### Dataset extract

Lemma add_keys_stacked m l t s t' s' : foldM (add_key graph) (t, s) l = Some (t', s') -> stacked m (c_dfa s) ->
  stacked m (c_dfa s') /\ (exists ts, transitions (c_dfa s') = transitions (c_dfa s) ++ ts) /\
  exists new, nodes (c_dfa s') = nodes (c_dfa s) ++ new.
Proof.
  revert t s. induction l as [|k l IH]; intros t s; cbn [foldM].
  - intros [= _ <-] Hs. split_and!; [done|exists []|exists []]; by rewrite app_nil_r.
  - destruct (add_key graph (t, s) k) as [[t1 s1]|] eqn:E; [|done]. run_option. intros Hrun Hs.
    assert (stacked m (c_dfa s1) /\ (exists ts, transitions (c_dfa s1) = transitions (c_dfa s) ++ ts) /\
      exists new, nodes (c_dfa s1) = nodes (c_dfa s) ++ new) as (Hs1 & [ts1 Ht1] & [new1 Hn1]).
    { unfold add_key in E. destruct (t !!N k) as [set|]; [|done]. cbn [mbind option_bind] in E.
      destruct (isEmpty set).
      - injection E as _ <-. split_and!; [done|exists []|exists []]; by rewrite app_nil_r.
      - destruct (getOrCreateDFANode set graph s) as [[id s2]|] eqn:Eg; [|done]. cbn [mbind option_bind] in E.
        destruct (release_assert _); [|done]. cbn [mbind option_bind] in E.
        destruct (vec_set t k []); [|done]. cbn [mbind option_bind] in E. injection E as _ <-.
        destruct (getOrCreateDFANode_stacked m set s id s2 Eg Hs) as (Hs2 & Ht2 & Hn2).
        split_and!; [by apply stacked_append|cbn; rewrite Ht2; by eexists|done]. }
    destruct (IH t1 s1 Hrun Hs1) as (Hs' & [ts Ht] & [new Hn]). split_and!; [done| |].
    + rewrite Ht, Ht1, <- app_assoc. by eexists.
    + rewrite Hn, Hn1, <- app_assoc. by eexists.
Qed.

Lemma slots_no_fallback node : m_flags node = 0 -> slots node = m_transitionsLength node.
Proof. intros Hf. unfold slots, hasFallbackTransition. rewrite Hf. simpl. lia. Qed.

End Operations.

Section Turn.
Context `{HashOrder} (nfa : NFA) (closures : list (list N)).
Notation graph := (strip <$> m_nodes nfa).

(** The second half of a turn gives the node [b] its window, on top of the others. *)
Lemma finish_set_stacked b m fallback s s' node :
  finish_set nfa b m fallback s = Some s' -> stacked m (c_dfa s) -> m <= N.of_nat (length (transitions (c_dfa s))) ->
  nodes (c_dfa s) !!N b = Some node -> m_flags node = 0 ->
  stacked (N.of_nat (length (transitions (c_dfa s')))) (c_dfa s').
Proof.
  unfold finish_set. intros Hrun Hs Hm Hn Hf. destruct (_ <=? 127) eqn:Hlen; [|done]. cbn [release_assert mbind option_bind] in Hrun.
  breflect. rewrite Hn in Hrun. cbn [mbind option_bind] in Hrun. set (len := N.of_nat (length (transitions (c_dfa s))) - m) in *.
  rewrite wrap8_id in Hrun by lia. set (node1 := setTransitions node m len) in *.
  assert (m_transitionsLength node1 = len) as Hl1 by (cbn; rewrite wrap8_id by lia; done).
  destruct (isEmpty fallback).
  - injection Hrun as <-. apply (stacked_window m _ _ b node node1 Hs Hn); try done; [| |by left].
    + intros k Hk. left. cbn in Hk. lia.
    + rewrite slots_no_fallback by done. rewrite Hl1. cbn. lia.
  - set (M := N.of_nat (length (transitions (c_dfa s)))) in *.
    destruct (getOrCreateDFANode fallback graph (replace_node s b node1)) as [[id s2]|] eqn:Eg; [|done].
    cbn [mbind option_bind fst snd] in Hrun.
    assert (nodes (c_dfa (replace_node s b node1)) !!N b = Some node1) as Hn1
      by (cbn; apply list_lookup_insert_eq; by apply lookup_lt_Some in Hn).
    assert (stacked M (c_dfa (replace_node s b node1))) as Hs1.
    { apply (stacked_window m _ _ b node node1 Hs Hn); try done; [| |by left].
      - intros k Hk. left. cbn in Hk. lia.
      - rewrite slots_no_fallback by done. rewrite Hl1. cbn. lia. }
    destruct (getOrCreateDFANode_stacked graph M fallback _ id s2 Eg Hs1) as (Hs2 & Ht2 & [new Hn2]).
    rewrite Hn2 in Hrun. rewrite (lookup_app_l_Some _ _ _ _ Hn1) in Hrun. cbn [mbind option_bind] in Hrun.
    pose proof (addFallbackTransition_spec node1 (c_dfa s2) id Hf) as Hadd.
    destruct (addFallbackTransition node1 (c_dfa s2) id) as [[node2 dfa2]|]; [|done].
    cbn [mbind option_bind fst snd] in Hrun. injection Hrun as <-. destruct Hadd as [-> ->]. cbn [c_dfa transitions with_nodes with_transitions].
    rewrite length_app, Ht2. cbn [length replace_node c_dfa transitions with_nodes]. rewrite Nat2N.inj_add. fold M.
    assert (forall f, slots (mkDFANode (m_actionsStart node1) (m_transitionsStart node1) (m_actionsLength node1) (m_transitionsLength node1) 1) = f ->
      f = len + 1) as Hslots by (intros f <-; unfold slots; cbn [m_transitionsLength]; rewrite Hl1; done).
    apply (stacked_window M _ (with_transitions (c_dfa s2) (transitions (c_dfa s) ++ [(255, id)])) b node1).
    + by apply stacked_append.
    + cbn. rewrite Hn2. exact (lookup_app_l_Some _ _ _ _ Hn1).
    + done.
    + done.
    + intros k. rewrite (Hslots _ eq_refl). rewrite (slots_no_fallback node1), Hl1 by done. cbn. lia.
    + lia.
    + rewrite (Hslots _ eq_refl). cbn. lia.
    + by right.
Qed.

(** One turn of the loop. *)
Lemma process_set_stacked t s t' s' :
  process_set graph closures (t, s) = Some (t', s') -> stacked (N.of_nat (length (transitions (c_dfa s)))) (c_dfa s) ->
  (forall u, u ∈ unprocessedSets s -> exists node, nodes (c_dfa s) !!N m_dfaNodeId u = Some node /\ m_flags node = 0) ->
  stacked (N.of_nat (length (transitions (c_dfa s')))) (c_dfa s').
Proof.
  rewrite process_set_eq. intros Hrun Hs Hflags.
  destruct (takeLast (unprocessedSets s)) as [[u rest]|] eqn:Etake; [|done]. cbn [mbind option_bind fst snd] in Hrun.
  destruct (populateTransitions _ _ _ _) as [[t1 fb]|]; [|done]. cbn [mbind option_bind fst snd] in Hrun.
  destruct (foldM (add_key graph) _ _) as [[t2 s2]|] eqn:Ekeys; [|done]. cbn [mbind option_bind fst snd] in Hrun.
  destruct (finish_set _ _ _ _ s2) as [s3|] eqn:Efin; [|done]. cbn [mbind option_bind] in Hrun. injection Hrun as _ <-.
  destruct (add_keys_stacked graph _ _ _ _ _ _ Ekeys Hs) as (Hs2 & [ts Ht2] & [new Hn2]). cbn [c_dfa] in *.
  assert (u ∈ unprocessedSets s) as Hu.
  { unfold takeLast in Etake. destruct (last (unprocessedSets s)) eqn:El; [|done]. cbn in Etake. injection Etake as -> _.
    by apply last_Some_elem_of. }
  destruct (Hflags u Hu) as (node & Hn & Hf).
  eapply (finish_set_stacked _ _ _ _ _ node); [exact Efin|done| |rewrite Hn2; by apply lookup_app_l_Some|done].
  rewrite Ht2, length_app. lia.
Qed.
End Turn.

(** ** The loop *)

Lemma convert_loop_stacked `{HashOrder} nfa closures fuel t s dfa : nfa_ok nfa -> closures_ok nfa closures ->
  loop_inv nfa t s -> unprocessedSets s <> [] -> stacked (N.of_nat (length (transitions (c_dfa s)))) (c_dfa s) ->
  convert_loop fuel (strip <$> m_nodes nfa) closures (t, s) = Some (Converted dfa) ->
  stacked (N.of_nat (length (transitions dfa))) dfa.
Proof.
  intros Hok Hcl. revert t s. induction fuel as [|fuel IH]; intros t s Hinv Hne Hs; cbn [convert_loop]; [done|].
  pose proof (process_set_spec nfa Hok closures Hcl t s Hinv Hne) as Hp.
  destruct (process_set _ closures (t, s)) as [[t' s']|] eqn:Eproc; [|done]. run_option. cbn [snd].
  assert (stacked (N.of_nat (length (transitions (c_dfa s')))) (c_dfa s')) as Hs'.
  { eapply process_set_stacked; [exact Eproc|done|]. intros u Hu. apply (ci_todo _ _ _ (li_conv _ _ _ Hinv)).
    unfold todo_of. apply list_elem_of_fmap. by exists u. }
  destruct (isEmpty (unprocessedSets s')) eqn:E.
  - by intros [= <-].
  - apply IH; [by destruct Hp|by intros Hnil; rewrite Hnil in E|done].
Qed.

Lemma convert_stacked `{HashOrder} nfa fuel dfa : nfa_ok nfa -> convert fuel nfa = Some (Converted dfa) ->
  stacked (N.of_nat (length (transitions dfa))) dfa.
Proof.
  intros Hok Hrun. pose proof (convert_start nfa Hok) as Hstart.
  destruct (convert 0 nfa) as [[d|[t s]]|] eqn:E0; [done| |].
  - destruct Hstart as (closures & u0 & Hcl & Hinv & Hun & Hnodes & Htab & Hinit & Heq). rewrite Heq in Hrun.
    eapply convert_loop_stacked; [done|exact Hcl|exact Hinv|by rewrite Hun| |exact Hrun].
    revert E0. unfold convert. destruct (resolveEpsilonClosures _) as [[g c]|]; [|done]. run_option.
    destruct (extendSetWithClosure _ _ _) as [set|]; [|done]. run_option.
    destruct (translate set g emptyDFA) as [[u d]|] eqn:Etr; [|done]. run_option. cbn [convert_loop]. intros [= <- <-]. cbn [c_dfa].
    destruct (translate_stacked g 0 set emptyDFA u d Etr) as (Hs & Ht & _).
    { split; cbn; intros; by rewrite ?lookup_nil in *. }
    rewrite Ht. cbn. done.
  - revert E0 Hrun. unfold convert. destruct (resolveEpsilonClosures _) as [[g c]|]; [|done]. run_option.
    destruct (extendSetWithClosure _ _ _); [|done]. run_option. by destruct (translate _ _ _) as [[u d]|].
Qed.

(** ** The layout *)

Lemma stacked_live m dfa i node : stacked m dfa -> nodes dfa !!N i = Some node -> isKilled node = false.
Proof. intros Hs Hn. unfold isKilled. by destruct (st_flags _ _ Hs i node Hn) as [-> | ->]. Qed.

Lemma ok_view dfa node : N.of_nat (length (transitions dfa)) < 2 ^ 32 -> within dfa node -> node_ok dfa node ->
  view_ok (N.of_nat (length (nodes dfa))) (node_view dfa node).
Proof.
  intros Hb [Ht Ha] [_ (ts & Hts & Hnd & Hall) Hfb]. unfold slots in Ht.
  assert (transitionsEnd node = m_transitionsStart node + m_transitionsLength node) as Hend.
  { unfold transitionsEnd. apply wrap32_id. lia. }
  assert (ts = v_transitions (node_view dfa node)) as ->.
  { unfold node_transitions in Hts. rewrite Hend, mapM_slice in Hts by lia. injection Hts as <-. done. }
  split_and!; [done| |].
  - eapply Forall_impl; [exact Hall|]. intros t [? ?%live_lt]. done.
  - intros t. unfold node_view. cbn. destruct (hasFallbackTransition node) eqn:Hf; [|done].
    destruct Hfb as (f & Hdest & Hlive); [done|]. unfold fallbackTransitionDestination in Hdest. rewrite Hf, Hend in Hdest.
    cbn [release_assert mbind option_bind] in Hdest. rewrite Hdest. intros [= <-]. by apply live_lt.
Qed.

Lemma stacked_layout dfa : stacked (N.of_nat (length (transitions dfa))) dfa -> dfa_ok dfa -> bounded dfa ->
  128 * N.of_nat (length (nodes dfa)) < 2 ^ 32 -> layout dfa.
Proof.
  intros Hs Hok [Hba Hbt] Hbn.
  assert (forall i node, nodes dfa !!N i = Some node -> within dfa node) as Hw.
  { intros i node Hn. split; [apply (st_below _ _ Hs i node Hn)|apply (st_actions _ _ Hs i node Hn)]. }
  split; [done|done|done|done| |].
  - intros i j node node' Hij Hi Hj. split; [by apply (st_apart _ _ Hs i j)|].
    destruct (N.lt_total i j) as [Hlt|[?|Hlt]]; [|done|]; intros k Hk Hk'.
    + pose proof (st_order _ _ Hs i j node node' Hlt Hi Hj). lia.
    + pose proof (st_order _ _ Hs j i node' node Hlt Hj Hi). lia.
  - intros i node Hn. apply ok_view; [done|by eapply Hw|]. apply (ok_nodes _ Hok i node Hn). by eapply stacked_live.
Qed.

######

What the task asks: Of the entries above, repeat exactly the lines between the line with "destruct (takeLast (unprocessedSets" and the line with "- apply IH;", inclusive, and no others.

Finished task:
  destruct (takeLast (unprocessedSets s)) as [[u rest]|] eqn:Etake; [|done]. cbn [mbind option_bind fst snd] in Hrun.
  destruct (populateTransitions _ _ _ _) as [[t1 fb]|]; [|done]. cbn [mbind option_bind fst snd] in Hrun.
  destruct (foldM (add_key graph) _ _) as [[t2 s2]|] eqn:Ekeys; [|done]. cbn [mbind option_bind fst snd] in Hrun.
  destruct (finish_set _ _ _ _ s2) as [s3|] eqn:Efin; [|done]. cbn [mbind option_bind] in Hrun. injection Hrun as _ <-.
  destruct (add_keys_stacked graph _ _ _ _ _ _ Ekeys Hs) as (Hs2 & [ts Ht2] & [new Hn2]). cbn [c_dfa] in *.
  assert (u ∈ unprocessedSets s) as Hu.
  { unfold takeLast in Etake. destruct (last (unprocessedSets s)) eqn:El; [|done]. cbn in Etake. injection Etake as -> _.
    by apply last_Some_elem_of. }
  destruct (Hflags u Hu) as (node & Hn & Hf).
  eapply (finish_set_stacked _ _ _ _ _ node); [exact Efin|done| |rewrite Hn2; by apply lookup_app_l_Some|done].
  rewrite Ht2, length_app. lia.
Qed.
End Turn.

(** ** The loop *)

Lemma convert_loop_stacked `{HashOrder} nfa closures fuel t s dfa : nfa_ok nfa -> closures_ok nfa closures ->
  loop_inv nfa t s -> unprocessedSets s <> [] -> stacked (N.of_nat (length (transitions (c_dfa s)))) (c_dfa s) ->
  convert_loop fuel (strip <$> m_nodes nfa) closures (t, s) = Some (Converted dfa) ->
  stacked (N.of_nat (length (transitions dfa))) dfa.
Proof.
  intros Hok Hcl. revert t s. induction fuel as [|fuel IH]; intros t s Hinv Hne Hs; cbn [convert_loop]; [done|].
  pose proof (process_set_spec nfa Hok closures Hcl t s Hinv Hne) as Hp.
  destruct (process_set _ closures (t, s)) as [[t' s']|] eqn:Eproc; [|done]. run_option. cbn [snd].
  assert (stacked (N.of_nat (length (transitions (c_dfa s')))) (c_dfa s')) as Hs'.
  { eapply process_set_stacked; [exact Eproc|done|]. intros u Hu. apply (ci_todo _ _ _ (li_conv _ _ _ Hinv)).
    unfold todo_of. apply list_elem_of_fmap. by exists u. }
  destruct (isEmpty (unprocessedSets s')) eqn:E.
  - by intros [= <-].
  - apply IH; [by destruct Hp|by intros Hnil; rewrite Hnil in E|done].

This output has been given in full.